(* ===== verification/Sandbox.v ===== *)
(** * Sandboxes and attempt lineage
      ([pantheon-core/src/sandbox.rs], [pantheon-core/src/attempt.rs])

    Lifecycle phases and observations with their stored spellings, sandbox keys,
    the provider-neutral plan and its identity, and the verification facts. *)

From Stdlib Require Import ZArith Ascii Lia.
From S2P Require Import Prelude Utf8 Canonical Parse ParseFacts Digest.

(** ** Attempts *)

Inductive Observation : Type := ObsAbsent | ObsStarting | ObsRunning | ObsExited | ObsUnknown.

#[export] Instance Observation_eq_dec : EqDecision Observation.
Proof. solve_decision. Defined.

Definition observation_as_str (o : Observation) : string :=
  match o with
  | ObsAbsent => "ABSENT"
  | ObsStarting => "STARTING"
  | ObsRunning => "RUNNING"
  | ObsExited => "EXITED"
  | ObsUnknown => "UNKNOWN"
  end.

Definition observation_parse (text : string) : option Observation :=
  if String.eqb text "ABSENT" then Some ObsAbsent
  else if String.eqb text "STARTING" then Some ObsStarting
  else if String.eqb text "RUNNING" then Some ObsRunning
  else if String.eqb text "EXITED" then Some ObsExited
  else if String.eqb text "UNKNOWN" then Some ObsUnknown
  else None.

Inductive LaunchContactState : Type := NotContacted | ContactMayHaveOccurred.

#[export] Instance LaunchContactState_eq_dec : EqDecision LaunchContactState.
Proof. solve_decision. Defined.

Definition launch_contact_as_str (l : LaunchContactState) : string :=
  match l with
  | NotContacted => "NOT_CONTACTED"
  | ContactMayHaveOccurred => "CONTACT_MAY_HAVE_OCCURRED"
  end.

Definition launch_contact_parse (text : string) : option LaunchContactState :=
  if String.eqb text "NOT_CONTACTED" then Some NotContacted
  else if String.eqb text "CONTACT_MAY_HAVE_OCCURRED" then Some ContactMayHaveOccurred
  else None.

(** ** Sandbox lifecycle *)

Inductive SandboxPhase : Type :=
| SbRequested | SbPreparing | SbReady | SbReleasing | SbReleased | SbError.

#[export] Instance SandboxPhase_eq_dec : EqDecision SandboxPhase.
Proof. solve_decision. Defined.

Definition sandbox_phase_as_str (p : SandboxPhase) : string :=
  match p with
  | SbRequested => "Requested"
  | SbPreparing => "Preparing"
  | SbReady => "Ready"
  | SbReleasing => "Releasing"
  | SbReleased => "Released"
  | SbError => "Error"
  end.

Definition sandbox_phase_parse (text : string) : option SandboxPhase :=
  if String.eqb text "Requested" then Some SbRequested
  else if String.eqb text "Preparing" then Some SbPreparing
  else if String.eqb text "Ready" then Some SbReady
  else if String.eqb text "Releasing" then Some SbReleasing
  else if String.eqb text "Released" then Some SbReleased
  else if String.eqb text "Error" then Some SbError
  else None.

Inductive SandboxPresence : Type := SbPresent | SbAbsent | SbUnknown.

#[export] Instance SandboxPresence_eq_dec : EqDecision SandboxPresence.
Proof. solve_decision. Defined.

Definition sandbox_presence_as_str (p : SandboxPresence) : string :=
  match p with
  | SbPresent => "Present"
  | SbAbsent => "Absent"
  | SbUnknown => "Unknown"
  end.

Definition sandbox_presence_parse (text : string) : option SandboxPresence :=
  if String.eqb text "Present" then Some SbPresent
  else if String.eqb text "Absent" then Some SbAbsent
  else if String.eqb text "Unknown" then Some SbUnknown
  else None.

Record SandboxKey : Type := mk_sandbox_key { sandbox_key_text : string }.
Inductive SandboxKeyError : Type := KeyEmpty | KeyTooLong.

(** [SandboxKey::new]. *)
Definition sandbox_key_new (value : string) : Result SandboxKey SandboxKeyError :=
  if is_empty value then Err KeyEmpty
  else if Nat.ltb 128 (String.length value) then Err KeyTooLong
  else Ok (mk_sandbox_key value).

(** ** The plan *)

Record SandboxMount : Type := {
  mount_source : string;
  mount_destination : string;
  mount_read_only : bool
}.

Inductive SandboxNetworkMode : Type := SbNetNone | SbNetBrokered.

Definition sandbox_network_as_str (m : SandboxNetworkMode) : string :=
  match m with
  | SbNetNone => "NONE"
  | SbNetBrokered => "BROKERED"
  end.

Record SandboxPlan : Type := {
  spl_sandbox_profile_digest : Digest;
  spl_environment_identity : string;
  spl_mounts : list SandboxMount;
  spl_network_mode : SandboxNetworkMode;
  spl_cpu_limit_millicores : option Z;
  spl_memory_limit_mb : option Z
}.

Definition mount_value (m : SandboxMount) : Value :=
  object [("source", Str (mount_source m)); ("destination", Str (mount_destination m));
          ("readOnly", Bool (mount_read_only m))].

Definition limit_value (l : option Z) : Value :=
  match l with
  | Some v => Integer v
  | None => Null
  end.

Definition sandbox_plan_value (p : SandboxPlan) : Value :=
  object [
    ("sandboxProfileDigest", Str (to_display (spl_sandbox_profile_digest p)));
    ("environmentIdentity", Str (spl_environment_identity p));
    ("mounts", Array (map mount_value (spl_mounts p)));
    ("networkMode", Str (sandbox_network_as_str (spl_network_mode p)));
    ("cpuLimitMillicores", limit_value (spl_cpu_limit_millicores p));
    ("memoryLimitMb", limit_value (spl_memory_limit_mb p))].

Definition sandbox_plan_digest `{Sha256} (p : SandboxPlan) : Digest :=
  value_digest (sandbox_plan_value p).

(** ** Verification *)

Record SandboxProbeResult : Type := {
  probe_name : string;
  probe_expected : string;
  probe_observed : string;
  probe_passed : bool
}.

Record SandboxVerification : Type := {
  sv_sandbox_key : SandboxKey;
  sv_holder_id : string;
  sv_environment_identity : string;
  sv_mounts_verified : bool;
  sv_network_mode_verified : bool;
  sv_privilege_verified : bool;
  sv_capability_verified : bool;
  sv_agent_control_route_verified : bool;
  sv_workspace_binding_verified : bool;
  sv_resource_limits_verified : bool;
  sv_seccomp_active_verified : bool;
  sv_host_pid_hidden_verified : bool;
  sv_host_user_namespace_verified : bool;
  sv_host_mount_namespace_verified : bool;
  sv_cloud_metadata_unreachable_verified : bool;
  sv_dns_resolution_denied_verified : bool;
  sv_forbidden_mounts_absent_verified : bool;
  sv_runtime_socket_absent_verified : bool;
  sv_cross_attempt_isolation_verified : bool;
  sv_control_plane_unreachable_verified : bool;
  sv_probe_results : list SandboxProbeResult;
  sv_backend_descriptor : string;
  sv_backend_version : string;
  sv_platform : string;
  sv_architecture : string;
  sv_probe_implementation_version : string
}.

Definition all_passed (v : SandboxVerification) : bool :=
  sv_mounts_verified v && sv_network_mode_verified v && sv_privilege_verified v
  && sv_capability_verified v && sv_agent_control_route_verified v
  && sv_workspace_binding_verified v && sv_resource_limits_verified v
  && sv_seccomp_active_verified v && sv_host_pid_hidden_verified v
  && sv_host_user_namespace_verified v && sv_host_mount_namespace_verified v
  && sv_cloud_metadata_unreachable_verified v && sv_dns_resolution_denied_verified v
  && sv_forbidden_mounts_absent_verified v && sv_runtime_socket_absent_verified v
  && sv_cross_attempt_isolation_verified v && sv_control_plane_unreachable_verified v.

(** ** Lemmas *)

Definition wf_limit (l : option Z) : bool :=
  match l with
  | Some v => in_u32 v
  | None => true
  end.

Definition wf_sandbox_plan (p : SandboxPlan) : bool :=
  wf_digest (spl_sandbox_profile_digest p) && utf8_valid (spl_environment_identity p)
  && forallb (fun m => utf8_valid (mount_source m) && utf8_valid (mount_destination m)) (spl_mounts p)
  && wf_limit (spl_cpu_limit_millicores p) && wf_limit (spl_memory_limit_mb p).

Lemma limit_value_wf l : wf_limit l = true → wf_value (limit_value l) = true.
Proof. destruct l; cbn; [apply in_u32_i64 | done]. Qed.

Lemma limit_value_inj l1 l2 : limit_value l1 = limit_value l2 → l1 = l2.
Proof. destruct l1, l2; cbn; congruence. Qed.

Lemma sandbox_plan_value_wf p : wf_sandbox_plan p = true → wf_value (sandbox_plan_value p) = true.
Proof.
  unfold wf_sandbox_plan, sandbox_plan_value. intros H. split_andb.
  apply limit_value_wf in H0, H1. wf_parts.
  - eapply forallb_True in H2; [|done]. split_andb. unfold mount_value. wf_parts.
  - by destruct (spl_network_mode p).
Qed.

Lemma mount_value_inj m n : mount_value m = mount_value n → m = n.
Proof.
  unfold mount_value. intros H. field_eq H "source". field_eq H "destination". field_eq H "readOnly".
  destruct m, n; cbn in *. by subst.
Qed.

Lemma sandbox_plan_value_inj p q :
  wf_sandbox_plan p = true → wf_sandbox_plan q = true →
  sandbox_plan_value p = sandbox_plan_value q → p = q.
Proof.
  unfold wf_sandbox_plan, sandbox_plan_value. intros Hp Hq Heq. split_andb.
  field_eq Heq "sandboxProfileDigest". field_eq Heq "environmentIdentity". field_eq Heq "mounts".
  field_eq Heq "networkMode". field_eq Heq "cpuLimitMillicores". field_eq Heq "memoryLimitMb".
  apply to_display_inj in E; [|done..]. apply array_map_inj in E1; [|exact mount_value_inj].
  apply limit_value_inj in E3, E4.
  assert (spl_network_mode p = spl_network_mode q)
    by (by destruct (spl_network_mode p), (spl_network_mode q)).
  destruct p, q; cbn in *. by subst.
Qed.

(** The digest of a plan identifies it, up to a hash collision. *)
Lemma sandbox_plan_identity `{Sha256} p q :
  wf_sandbox_plan p = true → wf_sandbox_plan q = true →
  sandbox_plan_digest p = sandbox_plan_digest q → 
  p = q ∨ clash (to_canonical_bytes (sandbox_plan_value p)) (to_canonical_bytes (sandbox_plan_value q)).
Proof.
  intros Hp Hq Hd. apply value_digest_eq in Hd as [Heq|?];
    [left; by apply sandbox_plan_value_inj | by right | by apply sandbox_plan_value_wf..].
Qed.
# # #
**WORK REQUIRED**.
Precisely the lines between those holding "spl_environment_identity : string;" and "probe_expected : string;", inclusive, are to be reproduced from the listing above, with nothing added.

**WRITTEN SOLUTION**.
  spl_environment_identity : string;
  spl_mounts : list SandboxMount;
  spl_network_mode : SandboxNetworkMode;
  spl_cpu_limit_millicores : option Z;
  spl_memory_limit_mb : option Z
}.

Definition mount_value (m : SandboxMount) : Value :=
  object [("source", Str (mount_source m)); ("destination", Str (mount_destination m));
          ("readOnly", Bool (mount_read_only m))].

Definition limit_value (l : option Z) : Value :=
  match l with
  | Some v => Integer v
  | None => Null
  end.

Definition sandbox_plan_value (p : SandboxPlan) : Value :=
  object [
    ("sandboxProfileDigest", Str (to_display (spl_sandbox_profile_digest p)));
    ("environmentIdentity", Str (spl_environment_identity p));
    ("mounts", Array (map mount_value (spl_mounts p)));
    ("networkMode", Str (sandbox_network_as_str (spl_network_mode p)));
    ("cpuLimitMillicores", limit_value (spl_cpu_limit_millicores p));
    ("memoryLimitMb", limit_value (spl_memory_limit_mb p))].

Definition sandbox_plan_digest `{Sha256} (p : SandboxPlan) : Digest :=
  value_digest (sandbox_plan_value p).

(** ** Verification *)

Record SandboxProbeResult : Type := {
  probe_name : string;
  probe_expected : string;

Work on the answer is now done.